Erika and I headed toward the creek at a walk so we wouldn’t draw attention, the darkness coming and going with the clouds. We stopped short of the crossing to let our horses cool down a minute before we let them drink. Then we rode out of the creek into the timber on the opposite bank. Erika followed me single file to a half-hidden wire gate on the pack station road. We finally saw headlights turning on. One set was down by Harvey’s trailer, a second out by the bridge. I figured those last lights to be Mitch’s. He must have figured that waiting there where he could block a vehicle was his smartest play. Or maybe he was just taking a snooze. I got off to open the gate, the smell of rain-wet pine all around.
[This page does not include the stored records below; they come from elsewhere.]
(** ** Appending to a file *)

Definition ibyte (I : image) (A : Z → dinode) (i x : Z) : Z := fbyte (dblock I) (di_addrs (A i)) x.

(** A file has the blocks of its size and no others, and zeros after its end. *)
Record sized (I : image) (A : Z → dinode) (i : Z) : Prop := {
  sz_range : 0 ≤ di_size (A i) ≤ MAXBYTES;
  sz_slot bn : 0 ≤ bn < MAXFILE → islot I A i (bslot bn) = 0 ↔ di_size (A i) ≤ bn * BSIZE;
  sz_ind : islot I A i NDIRECT = 0 ↔ di_size (A i) ≤ NDIRECT * BSIZE;
  sz_tail x : di_size (A i) ≤ x < MAXBYTES → ibyte I A i x = 0
}.
Definition fs_ok (I : image) (fi fb : Z) (A : Z → dinode) : Prop :=
  blocks_ok I fi fb A ∧ ∀ i, 1 ≤ i < fi → sized I A i.

(** The blocks of a file of [sz] bytes, the indirect one included. *)
Definition nblk (sz : Z) : Z := (sz + BSIZE - 1) / BSIZE + (if NDIRECT * BSIZE <? sz then 1 else 0).

(** The bytes [l] are appended to file [i]. *)
Record appended (I I' : image) (fi : Z) (A A' : Z → dinode) (i : Z) (l : list Z) : Prop := {
  ap_bytes x : 0 ≤ x < MAXBYTES → ibyte I' A' i x = overwrite (ibyte I A i) (di_size (A i)) l x;
  ap_size : di_size (A' i) = di_size (A i) + Z.of_nat (length l);
  ap_inode : A' i = set_di_size (di_size (A' i)) (set_di_addrs (di_addrs (A' i)) (A i));
  ap_others i' : i' ≠ i → A' i' = A i';
  ap_content i' bn : i' ≠ i → 1 ≤ i' < fi → 0 ≤ bn < MAXFILE → icontent I' A' i' bn = icontent I A i' bn;
  ap_image x : x < nmeta → I' !! x = I !! x
}.

Lemma appended_trans I1 I2 I3 fi A1 A2 A3 i l1 l2 :
  appended I1 I2 fi A1 A2 i l1 → appended I2 I3 fi A2 A3 i l2 → appended I1 I3 fi A1 A3 i (l1 ++ l2).
Proof.
  intros [a1 a2 a3 a4 a5 a6] [b1 b2 b3 b4 b5 b6]. split.
  - intros x Hx. rw b1 // a2 -overwrite_app. unfold overwrite at 1 2. case_decide; [done|]. by apply a1.
  - rw b2 a2 length_app. lia.
  - rw b3 a3. by destruct (A1 i).
  - intros i' Hne. by rw b4 // a4.
  - intros i' bn Hne Hi' Hbn. by rw b5 // a5.
  - intros x Hx. by rw b6 // a6.
Qed.

Lemma icontent_len I fi fb A i bn : blocks_ok I fi fb A → 1 ≤ i < fi → 0 ≤ bn < MAXFILE →
  length (icontent I A i bn) = Z.to_nat BSIZE.
Proof.
  intros Hb Hi Hbn. unfold icontent, fcontent. fold (islot I A i (bslot bn)).
  destruct (Z.eqb_spec (islot I A i (bslot bn)) 0) as [|H0]; [done|]. eapply full_len; [done|].
  pose proof (bk_range _ _ _ _ Hb i (bslot bn) Hi ltac:(by apply bslot_range) H0) as Hr. rw nmeta_eq in Hr.
  pose proof (bk_fb _ _ _ _ Hb). lia.
Qed.

Section resize.
Context (I : image) (A : Z → dinode) (i n : Z).
#[local] Abbreviation A' := (<[i := set_di_size n (A i)]> A).
Lemma resize_addrs i' : di_addrs (A' i') = di_addrs (A i').
Proof. destruct (decide (i' = i)) as [->|Hne]; [by rw fn_lookup_insert|by rw fn_lookup_insert_ne]. Qed.
Lemma resize_islot i' j : islot I A' i' j = islot I A i' j.
Proof. unfold islot. by rw resize_addrs. Qed.
Lemma resize_icontent i' bn : icontent I A' i' bn = icontent I A i' bn.
Proof. unfold icontent. by rw resize_addrs. Qed.
Lemma resize_ibyte i' x : ibyte I A' i' x = ibyte I A i' x.
Proof. unfold ibyte. by rw resize_addrs. Qed.
Lemma resize_blocks fi fb : 0 ≤ n < 2 ^ 32 → blocks_ok I fi fb A → blocks_ok I fi fb A'.
Proof.
  intros Hn [H1 H2 H3 H4 H5 H6]. split; try done.
  - intros i' j. rw resize_islot. apply H4.
  - intros i1 j1 i2 j2. rw !resize_islot. apply H5.
  - intros i' Hi'. specialize (H6 i' Hi'). destruct (decide (i' = i)) as [->|Hne]; [|by rw fn_lookup_insert_ne].
    rw fn_lookup_insert. destruct H6 as (? & ? & ? & ? & _ & ? & ?). by split_and!.
Qed.
End resize.

Section append.
Context (I I1 : image) (fi fb fb1 : Z) (A A1 : Z → dinode) (i : Z) (c : list Z).
#[local] Abbreviation off := (di_size (A i)).
#[local] Abbreviation fbn := (off / BSIZE).
Context (Hok : fs_ok I fi fb A) (Hi : 1 ≤ i < fi).
Context (Hc : 0 < Z.of_nat (length c) ≤ BSIZE - off mod BSIZE) (Hmax : off + Z.of_nat (length c) ≤ MAXBYTES).
Context (Hx : extended I I1 fi fb1 A A1 i (needs fbn)).
#[local] Abbreviation a := (islot I1 A1 i (bslot fbn)).
#[local] Abbreviation I2 := (<[a := bsplice (dblock I1 a) (off mod BSIZE) c]> I1).
#[local] Abbreviation A2 := (<[i := set_di_size (off + Z.of_nat (length c)) (A1 i)]> A1).

Lemma fbn_range : 0 ≤ fbn < MAXFILE ∧ 0 ≤ off.
Proof.
  destruct (sz_range _ _ _ (proj2 Hok i Hi)) as [H0 _]. pose proof Hmax as H1. rw MAXBYTES_eq in H1.
  rw MAXFILE_eq. unfold BSIZE in *. zlia.
Qed.
Lemma off_needed : nblk (off + Z.of_nat (length c)) - nblk off = needed I A i fbn.
Proof.
  destruct fbn_range as [Hf H0]. destruct (proj2 Hok i Hi) as [_ H1 H2 _]. specialize (H1 fbn Hf).
  unfold needed, need, nblk. unfold BSIZE in *. rw NDIRECT_eq in H2 *.
  destruct (Z.eqb_spec (islot I A i (bslot (off / 1024))) 0), (Z.eqb_spec (islot I A i 12) 0),
    (Z.ltb_spec (off / 1024) 12), (Z.ltb_spec (12 * 1024) (off + Z.of_nat (length c))), (Z.ltb_spec (12 * 1024) off); zlia.
Qed.

Lemma needs_bslot : bslot fbn ∈ needs fbn.
Proof. unfold needs, bslot. destruct (fbn <? NDIRECT); set_solver. Qed.
Lemma put_at : a ≠ 0.
Proof. apply (ex_J _ _ _ _ _ _ _ _ Hx), needs_bslot. Qed.
Lemma put_old : dblock I1 a = icontent I A i fbn.
Proof.
  rw -(ex_content _ _ _ _ _ _ _ _ Hx i fbn Hi (proj1 fbn_range)). unfold icontent, fcontent.
  fold (islot I1 A1 i (bslot fbn)). by rewrite -> (proj2 (Z.eqb_neq _ _) put_at).
Qed.
Lemma put_len : length (bsplice (dblock I1 a) (off mod BSIZE) c) = Z.to_nat BSIZE.
Proof.
  destruct fbn_range as [Hf H0]. rw put_old. pose proof (icontent_len _ _ _ _ i fbn (proj1 Hok) Hi Hf) as Hl.
  rw length_bsplice; [done| |]; rw ?Hl; unfold BSIZE in *; zlia.
Qed.
Lemma append_icontent i' bn : 1 ≤ i' < fi → 0 ≤ bn < MAXFILE → icontent I2 A2 i' bn =
  if decide (i' = i ∧ bn = fbn) then bsplice (icontent I A i fbn) (off mod BSIZE) c else icontent I A i' bn.
Proof.
  intros Hi' Hbn. rw resize_icontent (put_icontent _ _ _ _ _ _ _ (ex_ok _ _ _ _ _ _ _ _ Hx) Hi (proj1 fbn_range) put_len put_at) //.
  rw put_old. case_decide; [done|]. by apply (ex_content _ _ _ _ _ _ _ _ Hx).
Qed.
Lemma append_islot i' j : 1 ≤ i' < fi → 0 ≤ j ≤ MAXFILE → islot I2 A2 i' j = islot I1 A1 i' j.
Proof.
  intros Hi' Hj. rw resize_islot.
  by apply (put_islot _ _ _ _ _ _ _ (ex_ok _ _ _ _ _ _ _ _ Hx) Hi (proj1 fbn_range) put_len put_at).
Qed.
  “Did you have all this all planned out?” Erika said.

  “Not a bit.”

  I shushed her and led my horse up the road. I saw the Silverado up by the trailhead gate just where Sarah said it would be. Then I saw Sarah. I was always pretty happy to see her, maybe more right then than normal. We held on to each other for a second, not saying a word.

  Finally, Sarah looked over at Erika.

  “You two need to get out of here,” Sarah said. “Take the truck down to Becky’s and wait for Aaron Fuchs there. He and I traded texts, and he said he’d take you into custody, but I haven’t been able to speak with him yet.”

  She watched Erika slide off the zebra dun and almost fall when she touched the ground.

  “I didn’t recognize you, Erika,” she said. “It’s been a while.”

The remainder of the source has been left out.